WHEN “CHRIST IN ME” DOESN’T MEAN DISAPPEARING
Yesterday, I shared how I used to believe I was only able to be accepted by God once I was “covered” by Jesus—almost like God couldn’t stand the sight of me until I was hidden away behind someone holier (enter Jesus). That belief left me feeling invisible, unworthy, and deeply disconnected from who I actually am.
I think part of the reason I believed that (aside from being taught that Jesus covers you, go away and let him) was because of scriptures like, “It is not I who lives, but Christ who lives in me”(Galatians 2:20). Back then, I interpreted that as: Who I am is bad. My personality, my desires, my thoughts (all of me) needs to die so Jesus can replace me.
But I see it differently now.
I don’t believe that verse is about disappearing or erasing ourselves. I believe it’s about transformation, not annihilation. It’s not about becoming less me, but becoming more fully alive, aligned with love, justice, mercy, and compassion.
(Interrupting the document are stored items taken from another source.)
(** A fold that stops at the first element whose callback says so. *)
Fixpoint fold_while {A P} (f : A → P → P * bool) (xs : list A) (p : P) : P :=
  match xs with
  | [] => p
  | x :: xs => let (p, go) := f x p in if go : bool then fold_while f xs p else p
  end.

(** ** Machine integers: [size_t] and [uint64_t] (64 bits), [uint32_t] *)

Definition u64 (z : Z) : Z := z mod 2 ^ 64.
Definition u32 (z : Z) : Z := z mod 2 ^ 32.
Definition SIZE_MAX : Z := 2 ^ 64 - 1.

Lemma u64_small z : 0 ≤ z < 2 ^ 64 → u64 z = z.
Proof. apply Z.mod_small. Qed.
Lemma u32_small z : 0 ≤ z < 2 ^ 32 → u32 z = z.
Proof. apply Z.mod_small. Qed.
Lemma u64_range z : 0 ≤ u64 z < 2 ^ 64.
Proof. by apply Z.mod_pos_bound. Qed.
Lemma u32_range z : 0 ≤ u32 z < 2 ^ 32.
Proof. by apply Z.mod_pos_bound. Qed.

(** [lia] with integer division and modulus by constants. *)
Ltac dlia := Z.to_euclidean_division_equations; lia.

(** Removes every [u64]/[u32] whose argument is in range. *)
Ltac unwrap :=
  repeat match goal with
  | |- context [u64 ?z] => rewrite (u64_small z) by (lia || dlia)
  | H : context [u64 ?z] |- _ => rewrite (u64_small z) in H by (lia || dlia)
  | |- context [u32 ?z] => rewrite (u32_small z) by (lia || dlia)
  | H : context [u32 ?z] |- _ => rewrite (u32_small z) in H by (lia || dlia)
  end.

(** ** Allocation

    [malloc] and [realloc] either fail or give an object. An allocator is
    what one call of them answers for a size in bytes; no object is larger
    than the user address space of the machine, [2^47] bytes on x86-64. *)

Abbreviation allocator := (Z → bool).
Definition MAXOBJ : Z := 2 ^ 47.
Definition alloc_sane (al : allocator) : Prop := ∀ n, al n = true → n ≤ MAXOBJ.

(** The allocations of a run are indexed by where they happen: the [n]-th
    call site or turn of a loop of a function that runs under the oracle [o]
    runs under [sub o n], and [at_ o n] is what its allocation answers. No
    two allocations of a run share an index, so an oracle can answer each of
    them as it likes. *)
Abbreviation oracle := (list nat → allocator).
Definition at_ (o : oracle) (n : nat) : allocator := o [n].
Definition sub (o : oracle) (n : nat) : oracle := λ p, o (n :: p).
Definition oracle_sane (o : oracle) : Prop := ∀ p, alloc_sane (o p).
(** Every allocation of at most [limit] bytes succeeds. *)
Definition grants (o : oracle) (limit : Z) : Prop := ∀ p n, n ≤ limit → o p n = true.

Lemma oracle_sane_sub o n : oracle_sane o → oracle_sane (sub o n).
Proof. intros Ho p. apply Ho. Qed.
Lemma oracle_sane_at o n : oracle_sane o → alloc_sane (at_ o n).
Proof. intros Ho. apply Ho. Qed.
Lemma grants_sub o n limit : grants o limit → grants (sub o n) limit.
Proof. intros Ho p. apply Ho. Qed.
Create HintDb oracle.
#[export] Hint Resolve oracle_sane_sub oracle_sane_at grants_sub : oracle.

(** ** C arrays

    An array object is the list of its cells; [None] is an indeterminate
    cell. Indices are integers, so that an index that wrapped around is out
    of bounds like any other. *)

Abbreviation carray A := (list (option A)).

Definition zlen {A} (l : list A) : Z := Z.of_nat (length l).
Definition zget {A} (l : list A) (i : Z) : option A :=
  if decide (0 ≤ i) then l !! Z.to_nat i else None.

Definition aread {A} (arr : carray A) (i : Z) : outcome A :=
  match zget arr i with Some (Some x) => Ret x | _ => Undef end.

Definition awrite {A} (arr : carray A) (i : Z) (x : A) : outcome (carray A) :=
  if decide (0 ≤ i < zlen arr) then Ret (<[Z.to_nat i := Some x]> arr) else Undef.

(** [memcpy]/[memmove] of [n] cells from [src + soff] to [dst + doff]. *)
Definition blit {A} (src : carray A) (soff : Z) (dst : carray A) (doff n : Z)
    : outcome (carray A) :=
  if decide (0 ≤ n ∧ 0 ≤ soff ∧ soff + n ≤ zlen src ∧ 0 ≤ doff ∧ doff + n ≤ zlen dst)
  then Ret (take (Z.to_nat doff) dst
            ++ take (Z.to_nat n) (drop (Z.to_nat soff) src)
            ++ drop (Z.to_nat (doff + n)) dst)
  else Undef.

(** The [n] cells of [arr] from [off] on, none of them indeterminate. *)
Definition slice {A} (arr : carray A) (off n : Z) : outcome (list A) :=
  if decide (0 ≤ n ∧ 0 ≤ off ∧ off + n ≤ zlen arr) then
    match mapM id (take (Z.to_nat n) (drop (Z.to_nat off) arr)) with
    | Some l => Ret l
    | None => Undef
    end
  else Undef.

Definition malloc {A} (al : allocator) (bytes width : Z) : option (carray A) :=
  if al bytes then Some (replicate (Z.to_nat (bytes / width)) None) else None.

(** [realloc] of an array whose elements are [width] bytes wide. *)
Definition realloc {A} (al : allocator) (arr : carray A) (bytes width : Z)
    : option (carray A) :=
  if al bytes then Some (resize (Z.to_nat (bytes / width)) None arr) else None.

Section arrays.
Context {A : Type}.
Implicit Types (l : list A) (arr : carray A) (i j n : Z) (x : A).

Lemma zlen_nonneg l : 0 ≤ zlen l.
Proof. unfold zlen; lia. Qed.
Lemma zlen_nil : zlen (@nil A) = 0.
Proof. done. Qed.
Lemma zlen_cons x l : zlen (x :: l) = 1 + zlen l.
Proof. unfold zlen; simpl; lia. Qed.
Lemma zlen_app l1 l2 : zlen (l1 ++ l2) = zlen l1 + zlen l2.
Proof. unfold zlen; rewrite length_app; lia. Qed.

Lemma zget_nat l (k : nat) : zget l (Z.of_nat k) = l !! k.
Proof. unfold zget. rewrite decide_True by lia. by rewrite Nat2Z.id. Qed.
Lemma zget_Some_lt l i x : zget l i = Some x → 0 ≤ i < zlen l.
Proof.
  unfold zget, zlen. case_decide; [|done]. intros ?%lookup_lt_Some; lia.
Qed.
Lemma zget_is_Some l i : 0 ≤ i < zlen l → ∃ x, zget l i = Some x.
Proof.
  unfold zget, zlen. intros. rewrite decide_True by lia.
  apply lookup_lt_is_Some_2. lia.
Qed.
Lemma zget_None l i : i < 0 ∨ zlen l ≤ i → zget l i = None.
Proof.
  unfold zget, zlen. intros. case_decide; [|done].
  apply lookup_ge_None_2. lia.
Qed.
Lemma zget_cons_0 x l : zget (x :: l) 0 = Some x.
Proof. done. Qed.
Lemma zget_cons_S x l i : 0 < i → zget (x :: l) i = zget l (i - 1).
Proof.
  intros. unfold zget. rewrite !decide_True by lia.
  by replace (Z.to_nat i) with (S (Z.to_nat (i - 1))) by lia.
Qed.
Lemma zget_app_l l1 l2 i : i < zlen l1 → zget (l1 ++ l2) i = zget l1 i.
Proof.
  unfold zget, zlen. intros. case_decide; [|done]. apply lookup_app_l. lia.
Qed.
Lemma zget_app_r l1 l2 i : zlen l1 ≤ i → zget (l1 ++ l2) i = zget l2 (i - zlen l1).
Proof.
  unfold zget, zlen. intros. rewrite !decide_True by lia.
  rewrite lookup_app_r by lia. f_equal. lia.
Qed.
Lemma zget_ext l1 l2 :
  zlen l1 = zlen l2 → (∀ i, 0 ≤ i < zlen l1 → zget l1 i = zget l2 i) → l1 = l2.
Proof.
  unfold zlen. intros Hlen H. apply list_eq_same_length with (length l1); [lia|done|].
  intros k x y Hk Hx Hy. specialize (H (Z.of_nat k) ltac:(lia)).
  rewrite !zget_nat in H. congruence.
Qed.
Lemma zget_take l n i : 0 ≤ i < n → zget (take (Z.to_nat n) l) i = zget l i.
Proof.
  unfold zget. intros. rewrite !decide_True by lia. apply lookup_take_lt. lia.
Qed.
Lemma zget_drop l n i : 0 ≤ n → 0 ≤ i → zget (drop (Z.to_nat n) l) i = zget l (n + i).
Proof.
  unfold zget. intros. rewrite !decide_True by lia. rewrite lookup_drop.
  f_equal. lia.
Qed.
Lemma zlen_take l n : zlen (take (Z.to_nat n) l) = Z.min (Z.max 0 n) (zlen l).
Proof. unfold zlen. rewrite length_take. lia. Qed.
Lemma zlen_drop l n : 0 ≤ n → zlen (drop (Z.to_nat n) l) = Z.max 0 (zlen l - n).
Proof. unfold zlen. rewrite length_drop. lia. Qed.
End arrays.

Create HintDb zlen.
#[export] Hint Rewrite @zlen_nil @zlen_cons @zlen_app : zlen.

(** Linear arithmetic on list lengths. *)
Ltac zlia :=
  autorewrite with zlen in *;
  repeat match goal with
  | |- context [zlen ?l] =>
      lazymatch goal with H : 0 ≤ zlen l |- _ => fail | _ => pose proof (zlen_nonneg l) end
  | _ : context [zlen ?l] |- _ =>
      lazymatch goal with H : 0 ≤ zlen l |- _ => fail | _ => pose proof (zlen_nonneg l) end
  end; lia.

Section array_ops.
Context {A : Type}.
Implicit Types (arr : carray A) (i j n : Z) (x : A).

Lemma aread_Some arr i x : zget arr i = Some (Some x) → aread arr i = Ret x.
Proof. unfold aread. by intros ->. Qed.

Lemma awrite_spec arr i x :
  0 ≤ i < zlen arr →
  returns (awrite arr i x) (λ arr', zlen arr' = zlen arr ∧
    ∀ j, zget arr' j = if decide (j = i) then Some (Some x) else zget arr j).
Proof.
  intros Hi. unfold awrite. rewrite decide_True by done. simpl.
  unfold zlen, zget in *. rewrite length_insert. split; [done|].
  intros j. case_decide; [|by rewrite decide_False by lia].
  case_decide; [subst; apply list_lookup_insert_eq; lia|].
  apply list_lookup_insert_ne. lia.
Qed.

Lemma blit_spec (src dst : carray A) soff doff n :
  0 ≤ n → 0 ≤ soff → soff + n ≤ zlen src → 0 ≤ doff → doff + n ≤ zlen dst →
  returns (blit src soff dst doff n) (λ arr', zlen arr' = zlen dst ∧
    ∀ j, zget arr' j =
      if decide (doff ≤ j < doff + n) then zget src (j - doff + soff) else zget dst j).
Proof.
  intros. unfold blit. rewrite decide_True by lia. simpl.
  rewrite !zlen_app, !zlen_take, !zlen_drop by lia.
  split; [lia|]. intros j.
  destruct (decide (j < 0)).
  { rewrite decide_False by lia. by rewrite !zget_None by lia. }
  destruct (decide (j < doff)).
  { rewrite decide_False by lia. rewrite zget_app_l by (rewrite zlen_take; lia).
    by rewrite zget_take by lia. }
  rewrite zget_app_r by (rewrite zlen_take; lia). rewrite zlen_take.
  replace (j - _) with (j - doff) by lia.
  destruct (decide (j < doff + n)).
  - rewrite decide_True by lia.
    rewrite zget_app_l by (rewrite zlen_take, zlen_drop; lia).
    rewrite zget_take, zget_drop by lia. f_equal. lia.
  - rewrite decide_False by lia.
    rewrite zget_app_r by (rewrite zlen_take, zlen_drop; lia).
    rewrite zlen_take, zlen_drop by lia.
    rewrite zget_drop by lia. f_equal. lia.
Qed.

Lemma slice_spec arr off (xs : list A) :
  0 ≤ off → off + zlen xs ≤ zlen arr →
  (∀ k x, zget xs k = Some x → zget arr (off + k) = Some (Some x)) →
  slice arr off (zlen xs) = Ret xs.
Proof.
  intros Hoff Hlen H. unfold slice. pose proof (zlen_nonneg xs).
  rewrite decide_True by lia.
  assert (take (Z.to_nat (zlen xs)) (drop (Z.to_nat off) arr) = Some <$> xs) as ->.
  { apply zget_ext.
    - rewrite zlen_take, zlen_drop by lia. unfold zlen. rewrite length_fmap.
      unfold zlen in *. lia.
    - intros i Hi. rewrite zlen_take, zlen_drop in Hi by lia.
      rewrite zget_take, zget_drop by lia.
      destruct (zget_is_Some xs i) as [x Hx]; [lia|]. rewrite (H _ _ Hx).
      unfold zget in *. destruct (decide (0 ≤ i)); [|done].
      by rewrite list_lookup_fmap, Hx. }
  by rewrite mapM_fmap_Some.
Qed.

Lemma zlen_realloc al arr bytes width arr' :
  0 ≤ bytes → 0 < width → realloc al arr bytes width = Some arr' →
  zlen arr' = bytes / width.
Proof.
  unfold realloc, zlen. intros. case_match; simplify_eq.
  rewrite length_resize. pose proof (Z.div_pos bytes width). lia.
Qed.
Lemma zget_realloc al arr bytes width arr' i :
  zlen arr ≤ bytes / width → realloc al arr bytes width = Some arr' →
  0 ≤ i < zlen arr → zget arr' i = zget arr i.
Proof.
  unfold realloc, zlen, zget. intros. case_match; simplify_eq.
  rewrite !decide_True by lia.
  rewrite lookup_resize by lia. done.
Qed.
End array_ops.

(** ** Lists indexed by integers, updated in place *)

Definition zset {A} (l : list A) (i : Z) (x : A) : list A :=
  if decide (0 ≤ i) then <[Z.to_nat i := x]> l else l.

Section zset.
Context {A : Type}.
Implicit Types (l : list A) (i j : Z) (x y : A).

Lemma zlen_zset l i x : zlen (zset l i x) = zlen l.
Proof. unfold zset, zlen. case_decide; [|done]. by rewrite length_insert. Qed.
Lemma zget_zset_eq l i x : 0 ≤ i < zlen l → zget (zset l i x) i = Some x.
Proof.
  unfold zget, zset, zlen. intros. rewrite !decide_True by lia.
  apply list_lookup_insert_eq. lia.
Qed.
Lemma zget_zset_ne l i j x : i ≠ j → zget (zset l i x) j = zget l j.
Proof.
  unfold zget, zset. intros. repeat case_decide; try done.
  apply list_lookup_insert_ne. lia.
Qed.
Lemma zset_id l i x : zget l i = Some x → zset l i x = l.
Proof. unfold zget, zset. case_decide; [|done]. apply list_insert_id. Qed.
Lemma zset_zset l i x y : zset (zset l i x) i y = zset l i y.
Proof. unfold zset. case_decide; [|done]. apply list_insert_insert_eq. Qed.
Lemma zset_split l i x y :
  zget l i = Some x → ∃ l1 l2, l = l1 ++ x :: l2 ∧ zset l i y = l1 ++ y :: l2 ∧ zlen l1 = i.
Proof.
  unfold zget, zset, zlen. case_decide; [|done]. intros H'.
  pose proof (lookup_lt_Some _ _ _ H').
  exists (take (Z.to_nat i) l), (drop (S (Z.to_nat i)) l). split_and!.
  - by rewrite take_drop_middle.
  - by apply insert_take_drop.
  - rewrite length_take. lia.
Qed.
End zset.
When Paul says “Christ in me,” I think he’s talking about participation. Participation of joining in the work and spirit of God’s kingdom here on earth. It’s about living as Christ lived:
In radical love and hospitality
In acceptance and inclusion
In courage to stand against corrupt, harmful religion
In refusal to let power, greed, or fear define the way we treat others
That’s not about disappearing into Jesus like I’m a broken thing that needs to be covered up. It’s about allowing my life to be animated by the same love that animated his, without losing my own God-given personality, voice, and unique way of being in the world.
Bad religion wants you to think your worth is in how well you disappear. Love says your worth is in how fully you show up.
So maybe “Christ in me” isn’t God turning away from me until I’m hidden and gone. Maybe it’s God saying, Come alive. Live this love. Be part of the healing. Be free.